Records supplied:
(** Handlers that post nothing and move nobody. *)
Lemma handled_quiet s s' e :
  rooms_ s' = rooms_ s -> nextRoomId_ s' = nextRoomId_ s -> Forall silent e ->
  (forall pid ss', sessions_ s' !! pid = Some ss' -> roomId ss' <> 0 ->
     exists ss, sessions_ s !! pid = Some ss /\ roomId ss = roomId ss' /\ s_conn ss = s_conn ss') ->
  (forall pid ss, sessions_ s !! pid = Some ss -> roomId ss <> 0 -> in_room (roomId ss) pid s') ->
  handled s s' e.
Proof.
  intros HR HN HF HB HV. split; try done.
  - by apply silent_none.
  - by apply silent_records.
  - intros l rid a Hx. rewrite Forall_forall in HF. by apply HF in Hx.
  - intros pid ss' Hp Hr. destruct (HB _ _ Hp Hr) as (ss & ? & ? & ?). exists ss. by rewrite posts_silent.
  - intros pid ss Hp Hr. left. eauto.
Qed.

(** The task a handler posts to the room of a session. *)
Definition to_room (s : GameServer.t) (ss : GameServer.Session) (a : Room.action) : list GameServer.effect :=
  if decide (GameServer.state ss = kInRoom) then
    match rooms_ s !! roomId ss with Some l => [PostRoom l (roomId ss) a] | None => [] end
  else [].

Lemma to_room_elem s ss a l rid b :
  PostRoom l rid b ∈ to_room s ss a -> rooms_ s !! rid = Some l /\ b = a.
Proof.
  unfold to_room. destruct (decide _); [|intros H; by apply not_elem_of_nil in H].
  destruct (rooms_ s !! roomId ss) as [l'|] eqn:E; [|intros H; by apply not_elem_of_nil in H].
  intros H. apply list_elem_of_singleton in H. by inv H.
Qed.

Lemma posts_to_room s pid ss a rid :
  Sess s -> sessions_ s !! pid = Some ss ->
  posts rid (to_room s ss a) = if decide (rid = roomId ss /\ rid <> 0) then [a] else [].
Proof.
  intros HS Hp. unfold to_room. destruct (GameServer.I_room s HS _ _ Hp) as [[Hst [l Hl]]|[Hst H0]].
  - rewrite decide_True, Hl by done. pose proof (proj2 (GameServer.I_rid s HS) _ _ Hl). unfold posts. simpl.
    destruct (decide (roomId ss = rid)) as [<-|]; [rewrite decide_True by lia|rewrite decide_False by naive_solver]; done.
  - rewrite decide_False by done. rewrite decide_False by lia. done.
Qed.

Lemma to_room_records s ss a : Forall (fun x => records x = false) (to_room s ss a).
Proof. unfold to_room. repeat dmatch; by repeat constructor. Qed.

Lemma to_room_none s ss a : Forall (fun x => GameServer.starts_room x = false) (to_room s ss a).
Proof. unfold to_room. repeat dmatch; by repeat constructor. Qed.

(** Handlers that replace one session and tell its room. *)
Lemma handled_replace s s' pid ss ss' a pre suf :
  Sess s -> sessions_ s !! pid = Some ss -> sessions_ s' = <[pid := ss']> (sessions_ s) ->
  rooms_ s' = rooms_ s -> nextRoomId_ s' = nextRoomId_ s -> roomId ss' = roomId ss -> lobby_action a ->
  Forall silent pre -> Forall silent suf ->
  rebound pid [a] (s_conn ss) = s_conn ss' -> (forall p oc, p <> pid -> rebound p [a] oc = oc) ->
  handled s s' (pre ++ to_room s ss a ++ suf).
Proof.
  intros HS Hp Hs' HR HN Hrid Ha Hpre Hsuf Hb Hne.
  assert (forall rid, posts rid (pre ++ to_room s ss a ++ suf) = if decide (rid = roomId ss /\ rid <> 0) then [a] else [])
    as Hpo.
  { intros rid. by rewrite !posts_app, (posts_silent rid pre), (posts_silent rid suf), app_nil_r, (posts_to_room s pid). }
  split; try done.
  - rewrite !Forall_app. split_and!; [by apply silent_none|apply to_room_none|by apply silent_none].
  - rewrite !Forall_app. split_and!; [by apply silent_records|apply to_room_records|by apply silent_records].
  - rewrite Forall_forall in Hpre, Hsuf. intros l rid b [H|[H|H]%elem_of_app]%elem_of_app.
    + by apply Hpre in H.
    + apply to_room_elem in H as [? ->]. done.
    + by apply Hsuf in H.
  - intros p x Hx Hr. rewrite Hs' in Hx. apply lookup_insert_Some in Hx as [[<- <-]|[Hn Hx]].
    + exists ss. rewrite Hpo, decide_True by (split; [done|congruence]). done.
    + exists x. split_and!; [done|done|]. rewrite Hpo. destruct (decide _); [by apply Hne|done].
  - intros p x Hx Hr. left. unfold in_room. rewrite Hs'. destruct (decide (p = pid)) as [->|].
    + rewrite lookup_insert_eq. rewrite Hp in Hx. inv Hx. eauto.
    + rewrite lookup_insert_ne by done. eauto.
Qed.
==
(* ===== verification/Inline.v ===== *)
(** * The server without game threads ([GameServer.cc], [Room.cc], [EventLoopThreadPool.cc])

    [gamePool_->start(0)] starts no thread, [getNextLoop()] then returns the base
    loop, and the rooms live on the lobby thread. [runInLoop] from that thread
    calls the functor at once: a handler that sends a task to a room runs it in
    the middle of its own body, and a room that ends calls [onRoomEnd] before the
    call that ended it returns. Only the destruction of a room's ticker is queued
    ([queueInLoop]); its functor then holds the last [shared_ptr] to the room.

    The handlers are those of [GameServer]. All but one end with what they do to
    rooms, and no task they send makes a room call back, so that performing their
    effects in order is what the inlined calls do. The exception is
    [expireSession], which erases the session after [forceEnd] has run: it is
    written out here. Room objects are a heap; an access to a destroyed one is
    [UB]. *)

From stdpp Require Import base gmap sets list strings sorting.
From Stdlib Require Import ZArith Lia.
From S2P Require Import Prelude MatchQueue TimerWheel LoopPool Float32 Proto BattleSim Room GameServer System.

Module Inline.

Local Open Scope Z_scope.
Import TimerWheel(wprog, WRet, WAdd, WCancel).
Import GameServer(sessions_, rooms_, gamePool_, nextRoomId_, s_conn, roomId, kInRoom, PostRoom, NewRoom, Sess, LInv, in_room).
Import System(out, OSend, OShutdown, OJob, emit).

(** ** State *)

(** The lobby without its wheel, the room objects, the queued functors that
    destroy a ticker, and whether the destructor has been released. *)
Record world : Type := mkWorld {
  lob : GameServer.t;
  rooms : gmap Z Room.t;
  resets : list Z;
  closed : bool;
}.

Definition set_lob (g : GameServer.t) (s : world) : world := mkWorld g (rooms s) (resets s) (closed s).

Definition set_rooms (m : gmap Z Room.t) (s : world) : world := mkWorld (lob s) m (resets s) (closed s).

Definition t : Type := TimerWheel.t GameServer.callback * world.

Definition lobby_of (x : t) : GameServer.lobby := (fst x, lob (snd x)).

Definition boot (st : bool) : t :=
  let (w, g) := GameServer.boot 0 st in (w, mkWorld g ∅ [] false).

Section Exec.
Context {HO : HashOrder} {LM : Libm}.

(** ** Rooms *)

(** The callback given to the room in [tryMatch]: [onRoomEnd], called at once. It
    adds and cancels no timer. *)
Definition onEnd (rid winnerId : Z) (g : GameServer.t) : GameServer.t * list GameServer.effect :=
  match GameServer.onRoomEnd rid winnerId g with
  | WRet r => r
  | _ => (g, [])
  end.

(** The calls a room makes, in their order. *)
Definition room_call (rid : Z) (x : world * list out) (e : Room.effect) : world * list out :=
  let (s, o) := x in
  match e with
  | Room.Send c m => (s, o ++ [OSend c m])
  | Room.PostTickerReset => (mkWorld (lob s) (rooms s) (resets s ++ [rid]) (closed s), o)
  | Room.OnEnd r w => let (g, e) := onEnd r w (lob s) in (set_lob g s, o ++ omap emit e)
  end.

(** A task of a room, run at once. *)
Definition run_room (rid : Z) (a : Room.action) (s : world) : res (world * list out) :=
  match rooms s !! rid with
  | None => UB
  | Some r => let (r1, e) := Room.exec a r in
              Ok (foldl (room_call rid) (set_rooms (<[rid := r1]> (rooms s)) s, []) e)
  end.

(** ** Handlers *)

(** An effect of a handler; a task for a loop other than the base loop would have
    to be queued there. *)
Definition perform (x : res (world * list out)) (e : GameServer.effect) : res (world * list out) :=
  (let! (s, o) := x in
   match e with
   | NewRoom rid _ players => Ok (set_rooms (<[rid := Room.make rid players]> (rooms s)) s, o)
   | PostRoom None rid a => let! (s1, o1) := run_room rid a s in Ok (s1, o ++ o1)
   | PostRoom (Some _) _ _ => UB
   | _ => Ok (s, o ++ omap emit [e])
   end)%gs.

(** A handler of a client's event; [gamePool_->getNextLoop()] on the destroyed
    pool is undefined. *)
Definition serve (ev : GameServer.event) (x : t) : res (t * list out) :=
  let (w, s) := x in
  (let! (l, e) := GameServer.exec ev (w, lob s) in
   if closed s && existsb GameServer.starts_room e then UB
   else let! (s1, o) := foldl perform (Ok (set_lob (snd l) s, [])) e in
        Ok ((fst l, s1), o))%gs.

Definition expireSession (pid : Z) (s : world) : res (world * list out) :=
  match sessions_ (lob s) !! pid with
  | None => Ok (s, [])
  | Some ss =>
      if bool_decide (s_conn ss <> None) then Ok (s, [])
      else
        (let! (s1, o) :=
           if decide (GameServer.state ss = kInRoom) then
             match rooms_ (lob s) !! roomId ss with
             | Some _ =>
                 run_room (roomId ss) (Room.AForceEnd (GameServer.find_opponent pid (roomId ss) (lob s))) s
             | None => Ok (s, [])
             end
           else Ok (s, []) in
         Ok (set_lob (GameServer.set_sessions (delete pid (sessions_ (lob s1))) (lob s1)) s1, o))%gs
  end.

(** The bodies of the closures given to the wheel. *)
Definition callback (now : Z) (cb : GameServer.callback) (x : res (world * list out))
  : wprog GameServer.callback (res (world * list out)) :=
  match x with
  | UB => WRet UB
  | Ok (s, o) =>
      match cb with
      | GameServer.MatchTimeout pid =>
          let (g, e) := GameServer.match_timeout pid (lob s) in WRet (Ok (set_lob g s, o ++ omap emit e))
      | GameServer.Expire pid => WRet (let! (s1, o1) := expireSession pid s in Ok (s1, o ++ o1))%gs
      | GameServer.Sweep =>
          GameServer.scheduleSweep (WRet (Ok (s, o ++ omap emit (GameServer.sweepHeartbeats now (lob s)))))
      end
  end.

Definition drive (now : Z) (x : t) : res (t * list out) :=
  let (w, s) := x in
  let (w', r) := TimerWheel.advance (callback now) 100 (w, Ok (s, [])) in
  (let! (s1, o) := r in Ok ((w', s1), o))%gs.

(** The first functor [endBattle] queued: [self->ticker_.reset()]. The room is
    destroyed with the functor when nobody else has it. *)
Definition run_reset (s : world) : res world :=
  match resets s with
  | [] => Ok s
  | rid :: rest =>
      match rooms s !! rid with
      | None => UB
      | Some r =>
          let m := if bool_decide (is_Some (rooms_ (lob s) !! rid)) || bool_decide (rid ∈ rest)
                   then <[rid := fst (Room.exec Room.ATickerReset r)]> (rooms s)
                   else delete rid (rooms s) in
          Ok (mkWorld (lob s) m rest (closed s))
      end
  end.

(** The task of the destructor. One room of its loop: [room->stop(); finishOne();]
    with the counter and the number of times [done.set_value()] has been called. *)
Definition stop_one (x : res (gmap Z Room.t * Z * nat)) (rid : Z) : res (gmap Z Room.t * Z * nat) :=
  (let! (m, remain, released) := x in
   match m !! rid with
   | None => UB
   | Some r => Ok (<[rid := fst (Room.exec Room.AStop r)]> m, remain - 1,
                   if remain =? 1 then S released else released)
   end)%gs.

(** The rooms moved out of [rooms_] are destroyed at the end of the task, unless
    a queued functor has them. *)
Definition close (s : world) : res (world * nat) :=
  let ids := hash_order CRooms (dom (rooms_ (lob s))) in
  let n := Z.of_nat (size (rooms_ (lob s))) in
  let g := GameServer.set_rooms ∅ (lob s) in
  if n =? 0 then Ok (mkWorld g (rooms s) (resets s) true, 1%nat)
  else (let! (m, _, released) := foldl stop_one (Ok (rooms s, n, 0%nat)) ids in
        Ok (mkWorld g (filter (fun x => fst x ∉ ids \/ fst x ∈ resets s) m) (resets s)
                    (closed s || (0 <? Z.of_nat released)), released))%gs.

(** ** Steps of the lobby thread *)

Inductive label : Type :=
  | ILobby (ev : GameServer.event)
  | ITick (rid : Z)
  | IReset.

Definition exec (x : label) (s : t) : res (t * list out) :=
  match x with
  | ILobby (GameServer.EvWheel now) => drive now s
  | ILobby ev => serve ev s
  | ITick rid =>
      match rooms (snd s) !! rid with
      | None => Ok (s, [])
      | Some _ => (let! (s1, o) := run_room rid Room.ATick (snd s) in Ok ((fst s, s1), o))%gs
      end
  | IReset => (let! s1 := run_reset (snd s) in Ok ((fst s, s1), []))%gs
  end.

What is required:
Look through the records above for the string "NewRoom", then copy every line that has it.

Written response:
Import GameServer(sessions_, rooms_, gamePool_, nextRoomId_, s_conn, roomId, kInRoom, PostRoom, NewRoom, Sess, LInv, in_room).
   | NewRoom rid _ players => Ok (set_rooms (<[rid := Room.make rid players]> (rooms s)) s, o)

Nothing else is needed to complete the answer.